Two passenger trains derailed over a bridge in central India while crossing a track that was flooded by heavy monsoon rains, killing at least 24 people.
More than 300 people have been rescued, and there are fears some passengers may still be trapped.
The Kamayani Express was on its way to Mumbai when it derailed night near the town of Harda in Madhya Pradesh state, while the Janata Express was travelling in the opposite direction when it derailed soon after.
The trains were crossing a small bridge near the rain-swollen Machak River, about 590 miles south of New Delhi.
Another train had passed the same culvert 10 minutes before the first derailment without any problem, but then a flash flood caused part of the track to sink into the rain-soaked ground, said AK Mittal, a senior railway officer.
Six coaches from the Kamayani Express and the engine and four coaches from the Janata Express derailed. The accident occurred just before midnight local time, and although rescue workers soon reached the site, their efforts were hampered by the darkness, officials said.

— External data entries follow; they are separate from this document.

(** The loop over the selected modifiers reads them in turn. *)
Lemma pushModifiers_spec base ls :
  forall ms typeMap s,
    holds s ls ms ->
    foldRun (fun typeMap l => m <- loadModifier l ;;
                              ret (addModifier base typeMap m))
      ls typeMap s
    = Some (fold_left (addModifier base) ms typeMap, s).
Proof.
  induction ls as [|l ls IH]; intros ms typeMap s Hholds.
  - apply Forall2_nil_inv_l in Hholds as ->. reflexivity.
  - apply Forall2_cons_inv_l in Hholds as (m & ms' & Hl & Hls & ->).
    cbn [foldRun fold_left].
    rewrite (bind_result _ _ s (addModifier base typeMap m) s).
    + now apply IH.
    + now rewrite (bind_loadModifier l m).
Qed.

(** The copy is a new definition object with new modifier objects. *)
Lemma deepCloneRun_spec s damage o ms :
  definitions s !! damage = Some o ->
  holds s (obj_modifiers o) ms ->
  exists damage' ls' s',
    deepCloneRun damage s = Some (damage', s')
    /\ extends s s'
    /\ definitions s' !! damage'
       = Some {| obj_base := obj_base o;
                 obj_dice := obj_dice o;
                 obj_modifiers := ls' |}
    /\ definitions s !! damage' = None
    /\ holds s' ls' ms
    /\ NoDup ls'
    /\ Forall (fun l => modifierObjects s !! l = None) ls'.
Proof.
  intros Ho Hms.
  destruct (cloneModifiers_spec _ _ _ Hms)
    as (ls' & s1 & Hrun & Hdefs & Hsub & Hholds & Hnodup & Hnew).
  set (damage' := fresh (dom (definitions s1))).
  assert (Hfresh : definitions s1 !! damage' = None)
    by (apply not_elem_of_dom, is_fresh).
  exists damage', ls',
    {| definitions :=
         <[damage' := {| obj_base := obj_base o;
                         obj_dice := obj_dice o;
                         obj_modifiers := ls' |}]> (definitions s1);
       modifierObjects := modifierObjects s1 |}.
  split; [|repeat split]; cbn [definitions modifierObjects].
  - unfold deepCloneRun. rewrite (bind_loadDefinition damage o) by exact Ho.
    now rewrite (bind_result _ _ s ls' s1).
  - rewrite <- Hdefs. apply insert_subseteq. exact Hfresh.
  - exact Hsub.
  - apply lookup_insert_eq.
  - rewrite <- Hdefs. exact Hfresh.
  - exact Hholds.
  - exact Hnodup.
  - exact Hnew.
Qed.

At least two carriages had been partially submerged in the mud, said railway official Anil Saksena. While most people had been pulled to safety, rescue workers were still searching for passengers feared to be trapped.
“We are getting reports that there were flash floods and the tracks caved in. Most of the coaches had passed but the last few carriages were derailed,” Mr Saksena said.
At least 24 bodies have been recovered so far and one person was seriously injured, said Bijendra Kumar, a railway official in Bhopal, the main city in Madhya Pradesh state.
Junior home minister Kiren Rijiju said more than 300 people have been rescued.
The unaffected carriages have now been moved from the tracks and rescue operations are nearing a close. Railway workers will soon start repairing the tracks so traffic can resume.
Dozens of trains have been blocked from moving due to the accident, while others have been diverted to other routes.
The rain eased today following two days of heavy downpour.
India has one of the world’s largest railway networks and carries more than 23 million passengers each day. However, many parts of the vast network are poorly maintained and accidents are common.
While many trains are called express, they rarely travel faster than 30mph.